_INPUT MATERIAL_:
(* ===== verification/Crc32cCorrect.v ===== *)
(** * CRC-32C: correctness

    The routines for different processors compute the same checksum, the one
    that takes the polynomial bit by bit. *)

From S2P Require Import Prelude ErasureCode Crc32c Crc32cTables Crc32cFacts.

(** C16. The table-driven routine that takes eight bytes at a time (after an
    unaligned start and before an incomplete end, whatever the address) and
    the bytewise one both compute the CRC of the bytes, which is defined bit by
    bit, for less than 2^31 bytes; without data they compute that of as many
    zeros. *)
Theorem crc32c_routines crc address p_buf :
  0 ≤ crc < 2 ^ 32 → bytes_ok p_buf → blen p_buf < 2 ^ 31 →
  Forall (λ func : Z → buffer_ptr → Z → outcome Z,
      func crc (Some (address, p_buf)) (blen p_buf) = Ret (crc_bytes crc p_buf)
      ∧ func crc None (blen p_buf) = Ret (crc_bytes crc (zeros (length p_buf))))
    [ceph_crc32c_sctp; ceph_crc32c_intel_baseline].
Proof.
  intros Hc Hok Hlen.
  assert (∀ func, computes_crc func →
    func crc (Some (address, p_buf)) (blen p_buf) = Ret (crc_bytes crc p_buf)
    ∧ func crc None (blen p_buf) = Ret (crc_bytes crc (zeros (length p_buf)))) as H.
  { intros func Hf. destruct (Hf crc Hc) as [Hd Hz]. split; [by apply Hd|]. rewrite Hz by (unfold blen in *; lia).
    unfold blen. by rewrite Nat2Z.id. }
  apply Forall_cons; split; [apply H, sctp_computes|]. apply Forall_singleton, H, intel_baseline_computes.
Qed.

(** The check value of CRC-32C: 0xE3069283 for the digits from 1 to 9, inverted
    before and after. *)
Lemma crc32c_routines_witness :
  Forall (λ func : Z → buffer_ptr → Z → outcome Z,
      func 0xFFFFFFFF (Some (3, seqZ 49 9)) 9 = Ret (Z.lxor 0xE3069283 0xFFFFFFFF)
      ∧ func 0xFFFFFFFF None 9 = Ret (crc_bytes 0xFFFFFFFF (zeros 9)))
    [ceph_crc32c_sctp; ceph_crc32c_intel_baseline].
Proof.
  replace (Z.lxor 0xE3069283 0xFFFFFFFF) with (crc_bytes 0xFFFFFFFF (seqZ 49 9)) by (by vm_compute).
  apply (crc32c_routines 0xFFFFFFFF 3 (seqZ 49 9)); [lia| |].
  - apply Forall_forall. intros b Hb%elem_of_seqZ. unfold byte_ok. lia.
  - by vm_compute.
Defined.

(** C17. The table by which the checksum of a run of zeros is computed in
    logarithmic time is the one that [create_turbo_table] makes, and with it
    [ceph_crc32c_zeros] computes the CRC of that many zeros, for every length
    of 32 bits and with any routine for the rest of less than 16. *)
Theorem crc32c_zeros `{HF : Crc32cFunc} `{HFS : !Crc32cFuncSpec} crc len :
  0 ≤ crc < 2 ^ 32 → 0 ≤ len < 2 ^ 32 →
  create_turbo_table = Ret crc_turbo_table
  ∧ ceph_crc32c_zeros crc len = Ret (crc_bytes crc (zeros (Z.to_nat len))).
Proof. intros Hc Hl. split; [by vm_compute|by apply zeros_computes]. Qed.

Lemma crc32c_zeros_witness :
  create_turbo_table = Ret crc_turbo_table
  ∧ ceph_crc32c_zeros 1 1000 = Ret (crc_bytes 1 (zeros (Z.to_nat 1000))).
Proof. apply crc32c_zeros; lia. Defined.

_EXERCISE INSTRUCTIONS_:
Please quote the records above exactly, without skipping a line.

_RESPONSE TO THIS EXERCISE_:
(* ===== verification/Crc32cCorrect.v ===== *)
(** * CRC-32C: correctness

    The routines for different processors compute the same checksum, the one
    that takes the polynomial bit by bit. *)

From S2P Require Import Prelude ErasureCode Crc32c Crc32cTables Crc32cFacts.

(** C16. The table-driven routine that takes eight bytes at a time (after an
    unaligned start and before an incomplete end, whatever the address) and
    the bytewise one both compute the CRC of the bytes, which is defined bit by
    bit, for less than 2^31 bytes; without data they compute that of as many
    zeros. *)
Theorem crc32c_routines crc address p_buf :
  0 ≤ crc < 2 ^ 32 → bytes_ok p_buf → blen p_buf < 2 ^ 31 →
  Forall (λ func : Z → buffer_ptr → Z → outcome Z,
      func crc (Some (address, p_buf)) (blen p_buf) = Ret (crc_bytes crc p_buf)
      ∧ func crc None (blen p_buf) = Ret (crc_bytes crc (zeros (length p_buf))))
    [ceph_crc32c_sctp; ceph_crc32c_intel_baseline].
Proof.
  intros Hc Hok Hlen.
  assert (∀ func, computes_crc func →
    func crc (Some (address, p_buf)) (blen p_buf) = Ret (crc_bytes crc p_buf)
    ∧ func crc None (blen p_buf) = Ret (crc_bytes crc (zeros (length p_buf)))) as H.
  { intros func Hf. destruct (Hf crc Hc) as [Hd Hz]. split; [by apply Hd|]. rewrite Hz by (unfold blen in *; lia).
    unfold blen. by rewrite Nat2Z.id. }
  apply Forall_cons; split; [apply H, sctp_computes|]. apply Forall_singleton, H, intel_baseline_computes.
Qed.

(** The check value of CRC-32C: 0xE3069283 for the digits from 1 to 9, inverted
    before and after. *)
Lemma crc32c_routines_witness :
  Forall (λ func : Z → buffer_ptr → Z → outcome Z,
      func 0xFFFFFFFF (Some (3, seqZ 49 9)) 9 = Ret (Z.lxor 0xE3069283 0xFFFFFFFF)
      ∧ func 0xFFFFFFFF None 9 = Ret (crc_bytes 0xFFFFFFFF (zeros 9)))
    [ceph_crc32c_sctp; ceph_crc32c_intel_baseline].
Proof.
  replace (Z.lxor 0xE3069283 0xFFFFFFFF) with (crc_bytes 0xFFFFFFFF (seqZ 49 9)) by (by vm_compute).
  apply (crc32c_routines 0xFFFFFFFF 3 (seqZ 49 9)); [lia| |].
  - apply Forall_forall. intros b Hb%elem_of_seqZ. unfold byte_ok. lia.
  - by vm_compute.
Defined.

(** C17. The table by which the checksum of a run of zeros is computed in
    logarithmic time is the one that [create_turbo_table] makes, and with it
    [ceph_crc32c_zeros] computes the CRC of that many zeros, for every length
    of 32 bits and with any routine for the rest of less than 16. *)
Theorem crc32c_zeros `{HF : Crc32cFunc} `{HFS : !Crc32cFuncSpec} crc len :
  0 ≤ crc < 2 ^ 32 → 0 ≤ len < 2 ^ 32 →
  create_turbo_table = Ret crc_turbo_table
  ∧ ceph_crc32c_zeros crc len = Ret (crc_bytes crc (zeros (Z.to_nat len))).
Proof. intros Hc Hl. split; [by vm_compute|by apply zeros_computes]. Qed.

Lemma crc32c_zeros_witness :
  create_turbo_table = Ret crc_turbo_table
  ∧ ceph_crc32c_zeros 1 1000 = Ret (crc_bytes 1 (zeros (Z.to_nat 1000))).
Proof. apply crc32c_zeros; lia. Defined.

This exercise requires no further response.